Task instructions:
Each line with the word "EvArchiveEntity" must appear in the answer, copied from the records.

Input records:

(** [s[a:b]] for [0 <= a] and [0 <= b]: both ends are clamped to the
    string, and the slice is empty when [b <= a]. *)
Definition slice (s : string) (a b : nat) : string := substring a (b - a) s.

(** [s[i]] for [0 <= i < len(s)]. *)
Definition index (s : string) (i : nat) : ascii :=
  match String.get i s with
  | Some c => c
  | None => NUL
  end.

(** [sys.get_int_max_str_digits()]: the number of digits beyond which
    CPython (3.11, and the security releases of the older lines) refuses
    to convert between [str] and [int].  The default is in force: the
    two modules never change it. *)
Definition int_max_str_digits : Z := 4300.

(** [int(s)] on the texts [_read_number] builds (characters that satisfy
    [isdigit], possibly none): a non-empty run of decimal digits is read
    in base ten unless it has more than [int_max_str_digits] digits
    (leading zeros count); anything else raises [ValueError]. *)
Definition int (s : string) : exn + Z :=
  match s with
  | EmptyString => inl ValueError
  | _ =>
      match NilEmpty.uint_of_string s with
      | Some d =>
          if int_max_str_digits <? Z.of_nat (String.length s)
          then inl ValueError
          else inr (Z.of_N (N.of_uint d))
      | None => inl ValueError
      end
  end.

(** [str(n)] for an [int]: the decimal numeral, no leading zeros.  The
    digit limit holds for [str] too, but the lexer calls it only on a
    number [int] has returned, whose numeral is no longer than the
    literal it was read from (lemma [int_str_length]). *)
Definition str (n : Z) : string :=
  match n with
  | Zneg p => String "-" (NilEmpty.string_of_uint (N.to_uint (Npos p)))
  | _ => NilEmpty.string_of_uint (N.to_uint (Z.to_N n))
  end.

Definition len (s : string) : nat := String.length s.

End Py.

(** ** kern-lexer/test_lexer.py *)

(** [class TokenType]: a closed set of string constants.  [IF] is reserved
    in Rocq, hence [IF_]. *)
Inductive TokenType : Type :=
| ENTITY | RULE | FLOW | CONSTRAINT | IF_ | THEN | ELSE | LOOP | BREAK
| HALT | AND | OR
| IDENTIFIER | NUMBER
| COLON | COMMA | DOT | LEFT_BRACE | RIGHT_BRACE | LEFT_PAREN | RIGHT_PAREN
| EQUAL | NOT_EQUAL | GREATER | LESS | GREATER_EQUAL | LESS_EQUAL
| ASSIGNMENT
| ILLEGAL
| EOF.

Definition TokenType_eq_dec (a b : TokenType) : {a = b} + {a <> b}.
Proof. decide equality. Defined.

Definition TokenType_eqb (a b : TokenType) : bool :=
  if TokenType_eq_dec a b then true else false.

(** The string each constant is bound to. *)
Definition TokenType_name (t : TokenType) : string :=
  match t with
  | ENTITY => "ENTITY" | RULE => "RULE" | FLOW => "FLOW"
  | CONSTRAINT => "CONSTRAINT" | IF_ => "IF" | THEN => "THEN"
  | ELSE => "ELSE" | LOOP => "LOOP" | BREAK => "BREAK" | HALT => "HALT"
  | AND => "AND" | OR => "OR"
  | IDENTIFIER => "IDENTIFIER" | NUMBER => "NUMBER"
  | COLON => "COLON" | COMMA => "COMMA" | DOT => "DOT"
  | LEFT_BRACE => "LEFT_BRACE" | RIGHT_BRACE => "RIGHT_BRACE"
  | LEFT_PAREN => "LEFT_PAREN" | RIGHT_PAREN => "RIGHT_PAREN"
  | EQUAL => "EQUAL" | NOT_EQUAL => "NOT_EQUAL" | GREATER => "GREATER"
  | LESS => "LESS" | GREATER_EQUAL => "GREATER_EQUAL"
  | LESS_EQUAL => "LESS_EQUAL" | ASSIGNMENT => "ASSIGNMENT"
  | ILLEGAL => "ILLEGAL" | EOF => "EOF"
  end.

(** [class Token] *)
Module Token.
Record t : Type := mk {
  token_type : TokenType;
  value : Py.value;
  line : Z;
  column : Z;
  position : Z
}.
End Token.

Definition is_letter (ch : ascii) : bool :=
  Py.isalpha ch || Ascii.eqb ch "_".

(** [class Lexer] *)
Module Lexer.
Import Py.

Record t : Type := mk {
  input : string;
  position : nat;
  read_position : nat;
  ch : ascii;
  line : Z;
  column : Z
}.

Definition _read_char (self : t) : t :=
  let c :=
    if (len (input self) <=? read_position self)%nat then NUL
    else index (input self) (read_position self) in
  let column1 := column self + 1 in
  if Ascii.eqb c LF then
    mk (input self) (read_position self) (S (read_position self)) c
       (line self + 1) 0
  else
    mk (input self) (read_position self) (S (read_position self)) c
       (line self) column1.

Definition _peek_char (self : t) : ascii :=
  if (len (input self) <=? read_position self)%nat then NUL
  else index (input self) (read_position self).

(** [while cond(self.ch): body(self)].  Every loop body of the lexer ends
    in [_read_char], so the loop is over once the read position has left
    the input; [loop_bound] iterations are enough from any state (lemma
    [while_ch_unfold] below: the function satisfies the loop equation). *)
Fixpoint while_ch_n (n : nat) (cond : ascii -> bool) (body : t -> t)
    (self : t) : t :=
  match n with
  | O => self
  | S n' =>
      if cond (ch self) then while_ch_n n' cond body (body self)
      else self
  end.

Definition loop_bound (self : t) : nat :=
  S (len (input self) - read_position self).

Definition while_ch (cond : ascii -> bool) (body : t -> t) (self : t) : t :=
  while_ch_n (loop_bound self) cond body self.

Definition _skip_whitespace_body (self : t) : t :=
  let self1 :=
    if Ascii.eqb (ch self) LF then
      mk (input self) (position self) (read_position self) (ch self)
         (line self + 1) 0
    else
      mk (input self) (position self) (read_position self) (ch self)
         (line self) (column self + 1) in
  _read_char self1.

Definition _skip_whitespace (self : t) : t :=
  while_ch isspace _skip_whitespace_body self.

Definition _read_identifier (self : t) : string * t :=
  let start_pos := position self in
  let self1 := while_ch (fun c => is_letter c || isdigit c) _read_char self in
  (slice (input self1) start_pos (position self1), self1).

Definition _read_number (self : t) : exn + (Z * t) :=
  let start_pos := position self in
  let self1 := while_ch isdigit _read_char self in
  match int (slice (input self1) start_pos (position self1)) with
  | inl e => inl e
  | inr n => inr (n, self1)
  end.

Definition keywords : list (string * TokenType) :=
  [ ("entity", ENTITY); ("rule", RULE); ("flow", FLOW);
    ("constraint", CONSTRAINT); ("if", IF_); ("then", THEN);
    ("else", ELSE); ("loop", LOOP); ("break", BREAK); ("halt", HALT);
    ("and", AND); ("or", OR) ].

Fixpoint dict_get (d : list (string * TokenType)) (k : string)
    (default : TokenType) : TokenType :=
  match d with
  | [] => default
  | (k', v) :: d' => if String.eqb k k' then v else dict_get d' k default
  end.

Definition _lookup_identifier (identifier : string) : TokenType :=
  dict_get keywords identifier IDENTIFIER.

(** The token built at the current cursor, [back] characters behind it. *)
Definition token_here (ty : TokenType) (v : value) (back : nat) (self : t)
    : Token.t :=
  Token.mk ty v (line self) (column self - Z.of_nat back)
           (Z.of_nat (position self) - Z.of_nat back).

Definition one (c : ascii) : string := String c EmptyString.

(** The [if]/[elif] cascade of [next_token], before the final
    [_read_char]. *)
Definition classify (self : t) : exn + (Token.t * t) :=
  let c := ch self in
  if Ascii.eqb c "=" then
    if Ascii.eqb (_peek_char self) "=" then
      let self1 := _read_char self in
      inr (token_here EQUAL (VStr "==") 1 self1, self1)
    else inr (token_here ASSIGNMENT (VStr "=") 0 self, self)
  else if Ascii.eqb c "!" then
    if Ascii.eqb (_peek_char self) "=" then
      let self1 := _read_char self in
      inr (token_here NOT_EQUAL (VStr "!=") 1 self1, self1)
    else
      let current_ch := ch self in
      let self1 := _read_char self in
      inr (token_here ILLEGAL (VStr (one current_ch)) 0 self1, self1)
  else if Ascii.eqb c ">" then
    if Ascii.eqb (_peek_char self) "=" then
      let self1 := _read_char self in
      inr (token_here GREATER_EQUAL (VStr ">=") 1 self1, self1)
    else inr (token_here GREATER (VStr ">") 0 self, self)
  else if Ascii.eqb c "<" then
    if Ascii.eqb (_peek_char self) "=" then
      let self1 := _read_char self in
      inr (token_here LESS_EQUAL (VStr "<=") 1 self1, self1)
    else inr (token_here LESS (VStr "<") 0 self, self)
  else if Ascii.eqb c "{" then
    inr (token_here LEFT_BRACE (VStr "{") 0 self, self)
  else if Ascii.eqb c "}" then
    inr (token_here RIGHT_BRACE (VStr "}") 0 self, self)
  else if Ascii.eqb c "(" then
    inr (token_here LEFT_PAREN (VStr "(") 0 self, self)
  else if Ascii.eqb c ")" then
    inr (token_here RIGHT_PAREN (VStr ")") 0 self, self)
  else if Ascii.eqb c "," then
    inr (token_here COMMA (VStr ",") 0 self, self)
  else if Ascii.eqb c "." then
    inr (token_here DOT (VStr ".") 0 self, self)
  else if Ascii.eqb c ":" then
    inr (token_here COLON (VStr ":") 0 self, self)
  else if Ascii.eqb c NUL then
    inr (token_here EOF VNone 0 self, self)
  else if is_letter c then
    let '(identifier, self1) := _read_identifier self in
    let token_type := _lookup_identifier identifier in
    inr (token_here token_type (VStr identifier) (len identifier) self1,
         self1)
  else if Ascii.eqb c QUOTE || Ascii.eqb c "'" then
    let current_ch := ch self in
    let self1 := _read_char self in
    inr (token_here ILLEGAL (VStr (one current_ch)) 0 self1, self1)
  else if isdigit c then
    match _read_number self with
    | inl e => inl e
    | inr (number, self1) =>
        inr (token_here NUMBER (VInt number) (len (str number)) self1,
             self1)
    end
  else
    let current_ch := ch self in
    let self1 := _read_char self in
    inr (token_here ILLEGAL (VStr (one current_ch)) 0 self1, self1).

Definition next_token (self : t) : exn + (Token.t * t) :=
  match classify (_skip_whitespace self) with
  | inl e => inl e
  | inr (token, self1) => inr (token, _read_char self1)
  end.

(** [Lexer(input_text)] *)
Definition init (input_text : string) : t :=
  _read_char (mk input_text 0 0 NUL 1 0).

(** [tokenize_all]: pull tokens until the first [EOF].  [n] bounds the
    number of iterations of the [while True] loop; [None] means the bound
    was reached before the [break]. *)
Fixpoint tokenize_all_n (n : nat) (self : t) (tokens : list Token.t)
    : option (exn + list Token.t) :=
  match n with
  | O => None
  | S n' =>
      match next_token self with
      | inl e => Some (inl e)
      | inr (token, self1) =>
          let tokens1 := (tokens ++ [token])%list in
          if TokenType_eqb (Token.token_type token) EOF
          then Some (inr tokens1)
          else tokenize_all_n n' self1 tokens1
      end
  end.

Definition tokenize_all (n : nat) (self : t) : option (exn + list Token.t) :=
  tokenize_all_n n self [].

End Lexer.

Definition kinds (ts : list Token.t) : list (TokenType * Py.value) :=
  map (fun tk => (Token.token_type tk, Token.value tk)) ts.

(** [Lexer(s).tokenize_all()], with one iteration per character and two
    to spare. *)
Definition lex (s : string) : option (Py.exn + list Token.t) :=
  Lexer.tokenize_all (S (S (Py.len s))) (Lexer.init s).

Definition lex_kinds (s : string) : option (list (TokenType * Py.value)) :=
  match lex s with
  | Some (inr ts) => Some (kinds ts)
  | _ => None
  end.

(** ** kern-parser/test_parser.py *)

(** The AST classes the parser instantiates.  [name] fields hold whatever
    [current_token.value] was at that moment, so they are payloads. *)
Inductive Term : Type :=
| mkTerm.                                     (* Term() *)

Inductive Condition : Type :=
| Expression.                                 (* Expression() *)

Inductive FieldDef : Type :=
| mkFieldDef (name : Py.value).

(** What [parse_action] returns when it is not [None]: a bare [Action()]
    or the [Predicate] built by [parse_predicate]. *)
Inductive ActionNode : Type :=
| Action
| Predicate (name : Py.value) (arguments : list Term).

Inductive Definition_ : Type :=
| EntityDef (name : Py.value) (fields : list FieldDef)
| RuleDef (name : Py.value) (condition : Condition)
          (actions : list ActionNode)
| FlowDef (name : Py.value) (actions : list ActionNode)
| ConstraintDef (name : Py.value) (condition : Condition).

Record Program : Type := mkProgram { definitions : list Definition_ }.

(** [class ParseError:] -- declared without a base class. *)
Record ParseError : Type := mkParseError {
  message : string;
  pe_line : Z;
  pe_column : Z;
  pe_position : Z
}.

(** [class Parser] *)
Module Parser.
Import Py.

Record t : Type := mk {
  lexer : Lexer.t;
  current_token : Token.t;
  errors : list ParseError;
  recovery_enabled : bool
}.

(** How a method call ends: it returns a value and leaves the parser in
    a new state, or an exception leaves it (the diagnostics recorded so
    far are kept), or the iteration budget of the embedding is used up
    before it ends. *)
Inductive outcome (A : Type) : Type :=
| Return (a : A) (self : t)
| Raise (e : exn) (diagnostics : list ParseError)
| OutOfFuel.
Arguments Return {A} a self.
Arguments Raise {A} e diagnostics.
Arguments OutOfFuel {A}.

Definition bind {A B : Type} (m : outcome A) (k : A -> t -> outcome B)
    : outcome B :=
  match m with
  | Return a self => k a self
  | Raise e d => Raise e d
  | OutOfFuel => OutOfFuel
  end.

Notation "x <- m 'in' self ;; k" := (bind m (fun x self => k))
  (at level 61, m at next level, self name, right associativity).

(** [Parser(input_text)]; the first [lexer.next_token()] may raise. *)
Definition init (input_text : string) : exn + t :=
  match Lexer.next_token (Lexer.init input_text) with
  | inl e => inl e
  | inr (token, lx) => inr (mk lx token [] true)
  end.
...
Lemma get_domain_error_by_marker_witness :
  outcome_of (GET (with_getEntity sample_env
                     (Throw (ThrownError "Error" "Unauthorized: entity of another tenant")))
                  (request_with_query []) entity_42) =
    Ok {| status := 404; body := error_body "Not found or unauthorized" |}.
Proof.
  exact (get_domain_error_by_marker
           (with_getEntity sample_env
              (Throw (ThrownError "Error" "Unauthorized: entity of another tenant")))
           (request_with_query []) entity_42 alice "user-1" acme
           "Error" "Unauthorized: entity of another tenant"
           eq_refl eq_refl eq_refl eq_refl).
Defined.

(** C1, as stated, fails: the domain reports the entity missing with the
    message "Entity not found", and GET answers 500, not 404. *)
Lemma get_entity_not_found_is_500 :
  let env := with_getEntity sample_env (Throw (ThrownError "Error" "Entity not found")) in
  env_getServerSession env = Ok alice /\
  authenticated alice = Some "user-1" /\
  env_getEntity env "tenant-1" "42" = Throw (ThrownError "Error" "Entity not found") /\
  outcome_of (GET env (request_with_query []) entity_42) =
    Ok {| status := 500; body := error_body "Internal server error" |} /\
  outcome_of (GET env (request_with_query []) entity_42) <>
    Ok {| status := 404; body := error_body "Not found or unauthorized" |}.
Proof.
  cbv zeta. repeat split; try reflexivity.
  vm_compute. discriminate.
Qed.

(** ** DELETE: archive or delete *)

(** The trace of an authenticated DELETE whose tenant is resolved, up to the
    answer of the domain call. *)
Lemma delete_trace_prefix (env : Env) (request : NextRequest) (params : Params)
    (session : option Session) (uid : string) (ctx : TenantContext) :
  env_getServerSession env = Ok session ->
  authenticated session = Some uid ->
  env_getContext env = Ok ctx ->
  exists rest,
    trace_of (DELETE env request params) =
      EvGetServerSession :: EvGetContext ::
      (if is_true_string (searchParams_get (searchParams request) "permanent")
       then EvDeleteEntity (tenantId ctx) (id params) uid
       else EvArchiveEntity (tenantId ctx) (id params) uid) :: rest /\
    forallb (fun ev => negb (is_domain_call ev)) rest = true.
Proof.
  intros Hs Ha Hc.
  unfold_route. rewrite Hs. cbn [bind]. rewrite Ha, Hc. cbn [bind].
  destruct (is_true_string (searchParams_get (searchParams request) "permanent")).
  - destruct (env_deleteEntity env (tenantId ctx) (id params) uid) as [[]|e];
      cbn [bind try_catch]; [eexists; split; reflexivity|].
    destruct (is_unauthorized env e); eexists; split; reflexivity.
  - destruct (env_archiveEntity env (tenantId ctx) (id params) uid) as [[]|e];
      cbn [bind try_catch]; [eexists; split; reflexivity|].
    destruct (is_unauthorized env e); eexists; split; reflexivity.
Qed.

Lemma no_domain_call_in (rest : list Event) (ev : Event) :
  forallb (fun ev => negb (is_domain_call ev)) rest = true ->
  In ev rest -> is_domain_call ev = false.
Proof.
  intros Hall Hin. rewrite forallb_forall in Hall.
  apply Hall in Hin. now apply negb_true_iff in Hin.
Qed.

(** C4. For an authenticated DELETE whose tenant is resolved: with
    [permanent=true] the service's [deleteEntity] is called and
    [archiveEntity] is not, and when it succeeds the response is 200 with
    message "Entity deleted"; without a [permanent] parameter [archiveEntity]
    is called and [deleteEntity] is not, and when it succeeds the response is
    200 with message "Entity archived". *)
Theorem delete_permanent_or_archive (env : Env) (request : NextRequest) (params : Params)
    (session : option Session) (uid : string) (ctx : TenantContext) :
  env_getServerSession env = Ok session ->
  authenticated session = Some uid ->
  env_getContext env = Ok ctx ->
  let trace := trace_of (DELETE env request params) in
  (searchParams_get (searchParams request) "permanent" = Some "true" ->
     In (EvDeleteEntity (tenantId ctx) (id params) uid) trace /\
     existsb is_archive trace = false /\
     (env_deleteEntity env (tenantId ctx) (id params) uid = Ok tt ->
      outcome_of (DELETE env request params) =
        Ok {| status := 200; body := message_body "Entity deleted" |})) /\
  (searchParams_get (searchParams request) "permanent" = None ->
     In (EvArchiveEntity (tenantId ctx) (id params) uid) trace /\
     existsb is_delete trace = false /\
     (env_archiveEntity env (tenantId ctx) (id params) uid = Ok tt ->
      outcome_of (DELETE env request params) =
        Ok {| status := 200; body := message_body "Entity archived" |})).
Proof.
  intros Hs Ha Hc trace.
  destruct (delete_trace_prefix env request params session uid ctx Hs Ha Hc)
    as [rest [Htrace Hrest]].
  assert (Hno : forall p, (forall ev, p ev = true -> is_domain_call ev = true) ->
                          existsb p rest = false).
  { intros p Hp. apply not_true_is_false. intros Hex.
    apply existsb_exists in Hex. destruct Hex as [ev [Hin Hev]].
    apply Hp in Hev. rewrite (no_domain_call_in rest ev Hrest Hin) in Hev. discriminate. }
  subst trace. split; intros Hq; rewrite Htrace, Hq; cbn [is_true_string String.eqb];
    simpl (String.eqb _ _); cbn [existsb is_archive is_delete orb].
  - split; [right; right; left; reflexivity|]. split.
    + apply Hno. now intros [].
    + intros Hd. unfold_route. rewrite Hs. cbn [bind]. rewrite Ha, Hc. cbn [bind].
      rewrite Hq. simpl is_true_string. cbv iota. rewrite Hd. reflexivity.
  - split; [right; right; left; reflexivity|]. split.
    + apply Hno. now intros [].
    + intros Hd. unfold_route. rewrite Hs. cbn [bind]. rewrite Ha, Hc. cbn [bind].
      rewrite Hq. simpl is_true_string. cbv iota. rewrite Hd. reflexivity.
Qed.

Written solution:
       else EvArchiveEntity (tenantId ctx) (id params) uid) :: rest /\
     In (EvArchiveEntity (tenantId ctx) (id params) uid) trace /\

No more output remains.